> [To do]:
Find the line with "apply fold_left_invariant." and the line with "twoParticles None (Some" in the entries below; output exactly those two lines, every line between them, and no others.

> [Task inputs]:
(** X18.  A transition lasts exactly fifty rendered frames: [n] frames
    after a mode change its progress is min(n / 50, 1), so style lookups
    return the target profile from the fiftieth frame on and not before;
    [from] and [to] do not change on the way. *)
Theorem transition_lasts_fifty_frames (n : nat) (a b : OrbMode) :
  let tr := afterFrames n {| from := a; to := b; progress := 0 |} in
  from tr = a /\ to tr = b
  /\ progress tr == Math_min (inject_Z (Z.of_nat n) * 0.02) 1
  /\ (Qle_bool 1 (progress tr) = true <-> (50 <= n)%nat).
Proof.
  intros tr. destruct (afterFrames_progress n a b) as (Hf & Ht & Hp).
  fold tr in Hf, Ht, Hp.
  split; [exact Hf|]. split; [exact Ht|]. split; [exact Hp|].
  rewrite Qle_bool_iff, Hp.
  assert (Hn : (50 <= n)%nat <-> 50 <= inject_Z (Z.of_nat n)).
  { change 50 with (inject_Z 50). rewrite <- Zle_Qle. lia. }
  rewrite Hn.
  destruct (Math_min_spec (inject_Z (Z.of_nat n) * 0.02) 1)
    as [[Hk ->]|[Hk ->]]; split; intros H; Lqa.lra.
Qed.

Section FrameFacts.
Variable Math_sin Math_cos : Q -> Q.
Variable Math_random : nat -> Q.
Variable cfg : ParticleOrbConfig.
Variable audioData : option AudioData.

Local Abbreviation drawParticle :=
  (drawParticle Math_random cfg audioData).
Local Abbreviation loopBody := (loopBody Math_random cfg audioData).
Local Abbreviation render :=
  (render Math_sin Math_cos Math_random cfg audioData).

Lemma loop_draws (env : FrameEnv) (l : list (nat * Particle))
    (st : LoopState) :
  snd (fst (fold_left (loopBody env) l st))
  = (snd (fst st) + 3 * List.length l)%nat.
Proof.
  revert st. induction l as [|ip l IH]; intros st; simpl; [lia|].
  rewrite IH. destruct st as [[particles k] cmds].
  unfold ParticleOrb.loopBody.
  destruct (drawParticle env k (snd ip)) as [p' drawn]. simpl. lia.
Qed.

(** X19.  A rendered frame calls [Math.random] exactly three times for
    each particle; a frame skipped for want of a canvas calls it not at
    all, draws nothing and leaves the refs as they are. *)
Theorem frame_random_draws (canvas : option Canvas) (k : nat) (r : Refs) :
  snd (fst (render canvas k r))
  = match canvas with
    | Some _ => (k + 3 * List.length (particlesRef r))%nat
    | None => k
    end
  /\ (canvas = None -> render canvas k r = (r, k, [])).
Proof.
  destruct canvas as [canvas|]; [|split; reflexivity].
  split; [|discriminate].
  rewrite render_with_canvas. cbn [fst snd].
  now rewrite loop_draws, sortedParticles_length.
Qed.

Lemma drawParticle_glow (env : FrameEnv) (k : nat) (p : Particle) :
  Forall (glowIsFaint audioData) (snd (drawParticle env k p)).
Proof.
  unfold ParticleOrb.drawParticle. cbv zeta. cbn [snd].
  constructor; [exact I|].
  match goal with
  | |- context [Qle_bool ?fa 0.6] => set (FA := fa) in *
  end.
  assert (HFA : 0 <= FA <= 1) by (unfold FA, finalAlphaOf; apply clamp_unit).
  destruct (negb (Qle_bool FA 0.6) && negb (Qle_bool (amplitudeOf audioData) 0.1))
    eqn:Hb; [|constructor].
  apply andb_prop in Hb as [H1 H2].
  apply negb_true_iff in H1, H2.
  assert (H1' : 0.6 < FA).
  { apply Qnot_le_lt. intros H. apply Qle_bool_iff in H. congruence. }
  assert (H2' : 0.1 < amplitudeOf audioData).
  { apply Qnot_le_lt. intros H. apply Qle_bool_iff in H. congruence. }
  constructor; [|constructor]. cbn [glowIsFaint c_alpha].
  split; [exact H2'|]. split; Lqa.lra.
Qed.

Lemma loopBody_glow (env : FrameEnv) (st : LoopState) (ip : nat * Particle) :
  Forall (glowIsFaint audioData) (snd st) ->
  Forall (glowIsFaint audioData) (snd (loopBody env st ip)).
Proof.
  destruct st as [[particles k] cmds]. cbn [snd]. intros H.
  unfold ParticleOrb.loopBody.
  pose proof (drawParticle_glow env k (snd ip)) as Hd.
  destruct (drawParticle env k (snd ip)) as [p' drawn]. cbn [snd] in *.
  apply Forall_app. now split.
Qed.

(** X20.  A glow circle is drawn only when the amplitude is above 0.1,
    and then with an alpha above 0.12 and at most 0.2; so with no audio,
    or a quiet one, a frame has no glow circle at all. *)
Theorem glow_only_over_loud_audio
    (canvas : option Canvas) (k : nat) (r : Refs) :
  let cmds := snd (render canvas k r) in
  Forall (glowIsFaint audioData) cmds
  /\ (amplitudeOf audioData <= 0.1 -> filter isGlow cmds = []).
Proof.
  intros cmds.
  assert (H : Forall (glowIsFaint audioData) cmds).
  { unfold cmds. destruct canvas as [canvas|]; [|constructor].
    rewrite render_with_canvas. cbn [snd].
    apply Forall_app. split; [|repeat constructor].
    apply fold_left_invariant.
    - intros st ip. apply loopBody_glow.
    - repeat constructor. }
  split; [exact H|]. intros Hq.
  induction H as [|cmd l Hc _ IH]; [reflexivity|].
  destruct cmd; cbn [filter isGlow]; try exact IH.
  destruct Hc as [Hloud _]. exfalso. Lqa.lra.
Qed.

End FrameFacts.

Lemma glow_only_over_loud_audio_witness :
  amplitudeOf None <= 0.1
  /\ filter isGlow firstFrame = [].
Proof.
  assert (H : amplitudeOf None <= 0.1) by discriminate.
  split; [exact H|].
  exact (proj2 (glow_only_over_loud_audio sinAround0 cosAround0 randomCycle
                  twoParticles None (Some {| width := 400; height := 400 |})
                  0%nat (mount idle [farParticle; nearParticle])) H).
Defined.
==
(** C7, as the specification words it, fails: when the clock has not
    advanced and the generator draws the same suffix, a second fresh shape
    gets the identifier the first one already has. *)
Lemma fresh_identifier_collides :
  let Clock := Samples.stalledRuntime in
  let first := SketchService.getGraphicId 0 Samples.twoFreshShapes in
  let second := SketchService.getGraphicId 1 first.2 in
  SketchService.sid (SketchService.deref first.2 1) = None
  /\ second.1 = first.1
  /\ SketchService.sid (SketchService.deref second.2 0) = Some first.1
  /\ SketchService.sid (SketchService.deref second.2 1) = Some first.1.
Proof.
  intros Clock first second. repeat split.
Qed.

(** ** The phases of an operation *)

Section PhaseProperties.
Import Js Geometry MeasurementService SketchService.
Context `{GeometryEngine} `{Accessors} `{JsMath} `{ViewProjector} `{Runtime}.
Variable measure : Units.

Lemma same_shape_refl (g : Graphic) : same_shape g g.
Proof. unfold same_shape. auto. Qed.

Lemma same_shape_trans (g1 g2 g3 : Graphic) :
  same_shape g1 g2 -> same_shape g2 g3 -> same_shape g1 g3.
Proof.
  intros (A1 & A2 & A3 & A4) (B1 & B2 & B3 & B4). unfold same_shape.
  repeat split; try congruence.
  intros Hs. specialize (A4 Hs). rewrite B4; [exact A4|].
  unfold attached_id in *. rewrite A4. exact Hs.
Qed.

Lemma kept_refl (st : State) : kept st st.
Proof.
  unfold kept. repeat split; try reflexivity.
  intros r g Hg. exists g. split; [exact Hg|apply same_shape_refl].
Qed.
--
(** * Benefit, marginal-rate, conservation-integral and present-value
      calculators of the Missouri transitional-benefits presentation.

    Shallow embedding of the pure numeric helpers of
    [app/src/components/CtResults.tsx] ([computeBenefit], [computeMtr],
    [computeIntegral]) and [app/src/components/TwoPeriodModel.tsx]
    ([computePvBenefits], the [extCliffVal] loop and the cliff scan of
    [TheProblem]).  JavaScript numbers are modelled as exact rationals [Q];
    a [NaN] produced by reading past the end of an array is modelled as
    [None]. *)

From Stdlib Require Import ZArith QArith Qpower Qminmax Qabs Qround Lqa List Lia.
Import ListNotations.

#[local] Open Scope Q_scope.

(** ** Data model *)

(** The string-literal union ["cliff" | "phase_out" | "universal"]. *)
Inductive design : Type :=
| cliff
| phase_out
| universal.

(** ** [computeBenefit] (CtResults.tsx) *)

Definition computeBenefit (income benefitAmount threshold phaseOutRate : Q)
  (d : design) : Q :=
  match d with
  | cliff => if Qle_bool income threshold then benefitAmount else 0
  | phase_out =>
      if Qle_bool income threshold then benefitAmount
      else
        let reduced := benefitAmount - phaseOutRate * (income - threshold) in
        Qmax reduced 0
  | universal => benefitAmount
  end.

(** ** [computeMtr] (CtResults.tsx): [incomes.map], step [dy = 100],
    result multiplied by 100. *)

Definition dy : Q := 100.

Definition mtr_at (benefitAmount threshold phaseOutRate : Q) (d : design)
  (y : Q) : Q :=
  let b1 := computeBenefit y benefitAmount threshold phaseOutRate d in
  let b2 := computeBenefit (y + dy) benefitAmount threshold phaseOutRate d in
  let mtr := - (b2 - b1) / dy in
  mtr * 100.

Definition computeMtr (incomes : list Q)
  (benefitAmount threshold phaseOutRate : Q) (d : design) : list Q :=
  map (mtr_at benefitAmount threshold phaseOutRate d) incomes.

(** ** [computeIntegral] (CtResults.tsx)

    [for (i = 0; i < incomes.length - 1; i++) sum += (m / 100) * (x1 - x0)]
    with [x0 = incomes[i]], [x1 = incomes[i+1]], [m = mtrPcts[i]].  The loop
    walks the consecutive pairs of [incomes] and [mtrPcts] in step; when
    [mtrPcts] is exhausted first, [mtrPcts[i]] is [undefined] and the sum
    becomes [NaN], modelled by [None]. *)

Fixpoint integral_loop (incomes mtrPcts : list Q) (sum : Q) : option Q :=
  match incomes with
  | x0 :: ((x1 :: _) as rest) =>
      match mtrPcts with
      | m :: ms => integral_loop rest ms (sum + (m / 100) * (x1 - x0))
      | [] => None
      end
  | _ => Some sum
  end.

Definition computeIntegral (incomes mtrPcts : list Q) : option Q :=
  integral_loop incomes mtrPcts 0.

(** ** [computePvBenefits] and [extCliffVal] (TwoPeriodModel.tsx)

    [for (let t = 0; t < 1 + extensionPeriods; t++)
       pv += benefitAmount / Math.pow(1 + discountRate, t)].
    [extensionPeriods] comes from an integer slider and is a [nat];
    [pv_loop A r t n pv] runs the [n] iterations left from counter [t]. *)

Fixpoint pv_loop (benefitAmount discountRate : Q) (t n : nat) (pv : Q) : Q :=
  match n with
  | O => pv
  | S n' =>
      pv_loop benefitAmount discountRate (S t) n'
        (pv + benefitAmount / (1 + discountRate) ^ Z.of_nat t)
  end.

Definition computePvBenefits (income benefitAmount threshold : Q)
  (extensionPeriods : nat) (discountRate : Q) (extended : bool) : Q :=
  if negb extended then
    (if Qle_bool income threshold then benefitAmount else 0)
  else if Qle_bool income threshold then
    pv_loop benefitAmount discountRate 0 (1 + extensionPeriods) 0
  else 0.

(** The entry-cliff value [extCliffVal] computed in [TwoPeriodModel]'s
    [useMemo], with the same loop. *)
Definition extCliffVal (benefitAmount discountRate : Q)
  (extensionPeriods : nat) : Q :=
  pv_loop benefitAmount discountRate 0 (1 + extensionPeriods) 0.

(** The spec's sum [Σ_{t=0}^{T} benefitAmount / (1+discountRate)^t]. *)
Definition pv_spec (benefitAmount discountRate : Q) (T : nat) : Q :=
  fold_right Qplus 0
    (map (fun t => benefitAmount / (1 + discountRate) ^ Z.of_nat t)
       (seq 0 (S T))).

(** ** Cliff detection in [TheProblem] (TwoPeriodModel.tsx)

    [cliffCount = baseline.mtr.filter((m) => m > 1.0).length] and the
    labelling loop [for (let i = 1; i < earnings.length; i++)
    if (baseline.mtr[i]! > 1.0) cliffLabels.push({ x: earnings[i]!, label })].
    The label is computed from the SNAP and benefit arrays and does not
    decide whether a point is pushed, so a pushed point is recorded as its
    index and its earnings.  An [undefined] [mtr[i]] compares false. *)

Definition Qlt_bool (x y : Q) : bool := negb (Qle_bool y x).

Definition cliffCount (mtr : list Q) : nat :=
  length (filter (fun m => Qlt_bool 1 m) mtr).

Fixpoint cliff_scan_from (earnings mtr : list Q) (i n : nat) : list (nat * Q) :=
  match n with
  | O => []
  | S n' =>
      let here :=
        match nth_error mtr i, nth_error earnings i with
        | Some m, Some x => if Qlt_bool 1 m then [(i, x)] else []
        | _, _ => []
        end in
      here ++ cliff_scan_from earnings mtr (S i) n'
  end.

> [Response]:
    apply fold_left_invariant.
    - intros st ip. apply loopBody_glow.
    - repeat constructor. }
  split; [exact H|]. intros Hq.
  induction H as [|cmd l Hc _ IH]; [reflexivity|].
  destruct cmd; cbn [filter isGlow]; try exact IH.
  destruct Hc as [Hloud _]. exfalso. Lqa.lra.
Qed.

End FrameFacts.

Lemma glow_only_over_loud_audio_witness :
  amplitudeOf None <= 0.1
  /\ filter isGlow firstFrame = [].
Proof.
  assert (H : amplitudeOf None <= 0.1) by discriminate.
  split; [exact H|].
  exact (proj2 (glow_only_over_loud_audio sinAround0 cosAround0 randomCycle
                  twoParticles None (Some {| width := 400; height := 400 |})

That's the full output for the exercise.